■ What you need to do:
Begin at the top of the listing below. Write each line out exactly, ending with the line that holds "over a map and".

===== Information shown =====

(* ===== verification/Template.v ===== *)
(** * Go's text/template, for the subset the provider's templates use

    The templates of internal/loadbalancer are texts with actions: fields of
    the data and of variables, calls of functions, [if], [range $k, $v := ...]
    over a map and [end], with the trim markers. [parse] and [execute] follow the
    documentation of text/template for these; they give [None] on anything
    else (an action out of the subset, a field that does not exist), and leave
    the meaning of such a template open. *)

From S2P Require Import Prelude GoStrings.

(** ** Values *)

Inductive value :=
| VString (s : string)
| VInt (n : Z)
| VBool (b : bool)
| VStruct (fields : list (string * value))
| VMap (entries : list (string * value)).

(** How an action prints its value. *)
Definition print_value (v : value) : option string :=
  match v with
  | VString s => Some s
  | VInt n => Some (pretty n)
  | VBool b => Some (FormatBool b)
  | _ => None
  end.

(** The truth of a condition: the value is not empty. *)
Definition truth (v : value) : bool :=
  match v with
  | VString s => negb (String.eqb s "")
  | VInt n => negb (n =? 0)%Z
  | VBool b => b
  | VStruct _ => true
  | VMap [] => false
  | VMap _ => true
  end.

Fixpoint assoc (k : string) (l : list (string * value)) : option value :=
  match l with
  | [] => None
  | (k', v) :: l' => if String.eqb k k' then Some v else assoc k l'
  end.

(** ** Lexing: text and actions *)

Inductive token := TText (s : string) | TAction (words : list string).

Definition is_space (c : ascii) : bool :=
  existsb (Ascii.eqb c) [" "%char; Ascii.ascii_of_nat 9; Ascii.ascii_of_nat 10; Ascii.ascii_of_nat 13].

Fixpoint trim_left (s : string) : string :=
  match s with
  | String c s' => if is_space c then trim_left s' else s
  | EmptyString => EmptyString
  end.

(** Trims the space at the end of a text. *)
Fixpoint trim_right (s : string) : string :=
  match s with
  | EmptyString => EmptyString
  | String c s' =>
      match trim_right s' with
      | EmptyString => if is_space c then EmptyString else String c EmptyString
      | t => String c t
      end
  end.

(** The words of an action, separated by space. *)
Fixpoint words_go (cur s : string) : list string :=
  match s with
  | EmptyString => if String.eqb cur "" then [] else [cur]
  | String c s' =>
      if is_space c then (if String.eqb cur "" then words_go "" s' else cur :: words_go "" s')
      else words_go (cur +s+ String c "") s'
  end.

Definition words (s : string) : list string := words_go "" s.

(** One action, without its braces: does it trim on the left and on the right,
    and its words. A trim marker is a minus next to the brace, separated from
    the action by space. *)
Definition lex_action (s : string) : bool * bool * list string :=
  let (l, s) := match s with
                | String "-" (String c s') => if is_space c then (true, s') else (false, s)
                | _ => (false, s)
                end in
  let ws := words s in
  match reverse ws with
  | last :: rest => if String.eqb last "-" then (l, true, reverse rest) else (l, false, ws)
  | [] => (l, false, ws)
  end.

(** [trim] says whether the action before this text trims what follows it. *)
Fixpoint lex (fuel : nat) (trim : bool) (s : string) : option (list token) :=
  match fuel with
  | O => None
  | S fuel =>
      match Cut s "{{" with
      | (text, _, false) => Some [TText (if trim then trim_left text else text)]
      | (text, rest, true) =>
          match Cut rest "}}" with
          | (_, _, false) => None
          | (action, rest, true) =>
              match lex_action action with
              | (l, r, ws) =>
                  let text := if trim then trim_left text else text in
                  let text := if l then trim_right text else text in
                  match lex fuel r rest with
                  | None => None
                  | Some ts => Some (TText text :: TAction ws :: ts)
                  end
              end
          end
      end
  end.

(** ** Parsing *)

(** An operand: a chain of fields from the dot, from the data ([$]) or from a
    variable. *)
Inductive root := Dot | Data | Var (name : string).
Record operand := { op_root : root; op_fields : list string }.

Inductive node :=
| Text (s : string)
| Emit (o : operand)
| Call (f : string) (args : list operand)
| If (o : operand) (body : list node)
| Range (k v : string) (o : operand) (body : list node).

Definition parse_operand (w : string) : option operand :=
  match Split w "." with
  | "" :: f :: fs => if String.eqb f "" then None else Some {| op_root := Dot; op_fields := f :: fs |}
  | "$" :: fs => Some {| op_root := Data; op_fields := fs |}
  | String "$" name :: fs => Some {| op_root := Var name; op_fields := fs |}
  | _ => None
  end.

(** The variable of a range clause: a dollar, the name, a comma after the key. *)
Definition parse_var (w : string) : option string :=
  match w with
  | String "$" name => if String.eqb name "" then None else Some name
  | _ => None
  end.

(** What an action is. *)
Inductive clause :=
| CEmit (n : node)
| CIf (o : operand)
| CRange (k v : string) (o : operand)
| CEnd.

Definition is_operand (w : string) : bool := HasPrefix w "." || HasPrefix w "$".

Definition parse_clause (ws : list string) : option clause :=
  match ws with
  | ["end"] => Some CEnd
  | ["if"; w] => CIf <$> parse_operand w
  | ["range"; k; v; ":="; w] =>
      match parse_var (TrimSuffix k ","), parse_var v, parse_operand w with
      | Some k', Some v', Some o => if HasSuffix k "," then Some (CRange k' v' o) else None
      | _, _, _ => None
      end
  | [w] => (λ o, CEmit (Emit o)) <$> parse_operand w
  | f :: args => if is_operand f then None
                 else (λ os, CEmit (Call f os)) <$> mapM parse_operand args
  | [] => None
  end.

(** The nodes up to the end of the list or of the block, and the tokens left. *)
Fixpoint parse_nodes (fuel : nat) (inside : bool) (ts : list token) : option (list node * list token) :=
  match fuel with
  | O => None
  | S fuel =>
      match ts with
      | [] => if inside then None else Some ([], [])
      | TText s :: ts' =>
          match parse_nodes fuel inside ts' with
          | Some (ns, rest) => Some (Text s :: ns, rest)
          | None => None
          end
      | TAction ws :: ts' =>
          match parse_clause ws with
          | None => None
          | Some CEnd => if inside then Some ([], ts') else None
          | Some (CEmit n) =>
              match parse_nodes fuel inside ts' with
              | Some (ns, rest) => Some (n :: ns, rest)
              | None => None
              end
          | Some (CIf o) =>
              match parse_nodes fuel true ts' with
              | Some (body, rest) =>
                  match parse_nodes fuel inside rest with
                  | Some (ns, rest') => Some (If o body :: ns, rest')
                  | None => None
                  end
              | None => None
              end
          | Some (CRange k v o) =>
              match parse_nodes fuel true ts' with
              | Some (body, rest) =>
                  match parse_nodes fuel inside rest with
                  | Some (ns, rest') => Some (Range k v o body :: ns, rest')
                  | None => None
                  end
              | None => None
              end
          end
      end
  end.

(** [template.Parse]. The fuel is more than the number of tokens: a token
    takes at least one character of the text. *)
Definition parse (text : string) : option (list node) :=
  match lex (S (String.length text)) false text with
  | None => None
  | Some ts =>
      match parse_nodes (S (length ts)) false ts with
      | Some (ns, []) => Some ns
      | _ => None
      end
  end.

(** ** Execution *)

Record scope := { sc_dot : value; sc_data : value; sc_vars : list (string * value) }.

Fixpoint get_fields (fs : list string) (v : value) : option value :=
  match fs with
  | [] => Some v
  | f :: fs' =>
      match v with
      | VStruct fields => match assoc f fields with Some v' => get_fields fs' v' | None => None end
      | _ => None
      end
  end.

Definition eval_operand (sc : scope) (o : operand) : option value :=
  match op_root o with
  | Dot => get_fields (op_fields o) (sc_dot sc)
  | Data => get_fields (op_fields o) (sc_data sc)
  | Var x => match assoc x (sc_vars sc) with Some v => get_fields (op_fields o) v | None => None end
  end.

(** The functions a template may call ([template.FuncMap]). *)
Definition FuncMap : Type := string → list value → option value.

Definition append_opt (a b : option string) : option string :=
  match a, b with
  | Some a, Some b => Some (a +s+ b)
  | _, _ => None
  end.

Section execute.
Context (funcs : FuncMap).

Fixpoint exec_node (sc : scope) (n : node) : option string :=
  let exec_nodes := fix exec_nodes (sc : scope) (ns : list node) : option string :=
    match ns with
    | [] => Some ""
    | n :: ns' => append_opt (exec_node sc n) (exec_nodes sc ns')
    end in
  match n with
  | Text s => Some s
  | Emit o => eval_operand sc o ≫= print_value
  | Call f args => (mapM (eval_operand sc) args ≫= funcs f) ≫= print_value
  | If o body =>
      match eval_operand sc o with
      | None => None
      | Some v => if truth v then exec_nodes sc body else Some ""
      end
  | Range k v o body =>
      match eval_operand sc o with
      | Some (VMap entries) =>
          (fix exec_entries (entries : list (string * value)) : option string :=
             match entries with
             | [] => Some ""
             | (key, elem) :: entries' =>
                 append_opt
                   (exec_nodes {| sc_dot := elem; sc_data := sc_data sc;
                                  sc_vars := (v, elem) :: (k, VString key) :: sc_vars sc |} body)
                   (exec_entries entries')
             end) entries
      | _ => None
      end
  end.

Fixpoint exec_nodes (sc : scope) (ns : list node) : option string :=
  match ns with
  | [] => Some ""
  | n :: ns' => append_opt (exec_node sc n) (exec_nodes sc ns')
  end.

(** [t.Execute] on the data. *)
Definition execute (ns : list node) (data : value) : option string :=
  exec_nodes {| sc_dot := data; sc_data := data; sc_vars := [] |} ns.

End execute.

(** The entries of a Go map in the order in which a template visits them:
    sorted by key. *)
Definition sorted_entries {V} (m : gmap string V) : list (string * V) :=
  omap (λ k, (λ v, (k, v)) <$> m !! k) (sort_strings (map fst (map_to_list m))).

(** ** Lemmas *)

Definition concat_strings (l : list string) : string := foldr String.append "" l.

(** A range over the entries of a map writes its body once per entry, in order. *)
Lemma exec_Range {A} funcs sc k v o body (val : A → value) (l : list (string * A)) g :
  eval_operand sc o = Some (VMap (map (λ kv, (kv.1, val kv.2)) l)) →
  (∀ kv, kv ∈ l →
     exec_nodes funcs {| sc_dot := val kv.2; sc_data := sc_data sc;
                         sc_vars := (v, val kv.2) :: (k, VString kv.1) :: sc_vars sc |} body = Some (g kv)) →
  exec_node funcs sc (Range k v o body) = Some (concat_strings (map g l)).
Proof.
  intros He Hb. cbn [exec_node]. rewrite He. clear He.
  induction l as [|kv l IH]; [done|]. cbn [map concat_strings foldr].
  specialize (Hb kv) as Hkv. rewrite IH by (intros; apply Hb; set_solver).
  match goal with |- append_opt ?x _ = _ => change x with
    (exec_nodes funcs {| sc_dot := val kv.2; sc_data := sc_data sc;
                         sc_vars := (v, val kv.2) :: (k, VString kv.1) :: sc_vars sc |} body) end.
  rewrite Hkv by set_solver. done.
Qed.

Section sorted_entries.
Context {V : Type}.
Implicit Types (m : gmap string V).

Lemma elem_of_sorted_entries m k v : (k, v) ∈ sorted_entries m ↔ m !! k = Some v.
Proof.
  unfold sorted_entries. rewrite list_elem_of_omap. setoid_rewrite sort_strings_perm. split.
  - intros (k' & _ & Hk). destruct (m !! k') eqn:Hm; simpl in Hk; congruence.
  - intros Hm. exists k. rewrite Hm. split; [|done]. apply list_elem_of_fmap. exists (k, v).
    by rewrite elem_of_map_to_list.
Qed.

Lemma omap_keys m l :
  (∀ k, k ∈ l → is_Some (m !! k)) → (omap (λ k, (λ v, (k, v)) <$> m !! k) l).*1 = l.
Proof.
  induction l as [|k l IH]; intros Hl; [done|]. simpl.
  destruct (Hl k ltac:(set_solver)) as [v ->]. simpl. f_equal. apply IH. set_solver.
Qed.

Lemma sorted_entries_keys m : (sorted_entries m).*1 = sort_strings (map fst (map_to_list m)).
Proof.
  apply omap_keys. intros k. rewrite sort_strings_perm, list_elem_of_fmap.
  intros ([k' v] & -> & Hk%elem_of_map_to_list). eauto.
Qed.

Lemma sorted_entries_perm m : sorted_entries m ≡ₚ map_to_list m.
Proof.
  apply NoDup_Permutation.
  - apply (NoDup_fmap_1 fst). rewrite sorted_entries_keys, sort_strings_perm. apply NoDup_fst_map_to_list.
  - apply NoDup_map_to_list.
  - intros [k v]. by rewrite elem_of_sorted_entries, elem_of_map_to_list.
Qed.

End sorted_entries.

Example template_example :
  let data := VStruct [("Name", VString "x"); ("On", VBool true);
                       ("M", VMap [("a", VStruct [("N", VInt 1)]); ("b", VStruct [("N", VInt 2)])])] in
  match parse "hi {{ .Name }}{{ if .On -}}  yes {{- end }};{{ range $k, $v := .M }} {{ $k }}={{ $v.N }}/{{ $.Name }}{{ end }}." with
  | Some ns => execute (λ _ _, None) ns data = Some "hi xyes; a=1/x b=2/x."
  | None => False
  end.
Proof. vm_compute. reflexivity. Qed.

=====

■ Exercise result:
(* ===== verification/Template.v ===== *)
(** * Go's text/template, for the subset the provider's templates use

    The templates of internal/loadbalancer are texts with actions: fields of
    the data and of variables, calls of functions, [if], [range $k, $v := ...]
    over a map and [end], with the trim markers. [parse] and [execute] follow the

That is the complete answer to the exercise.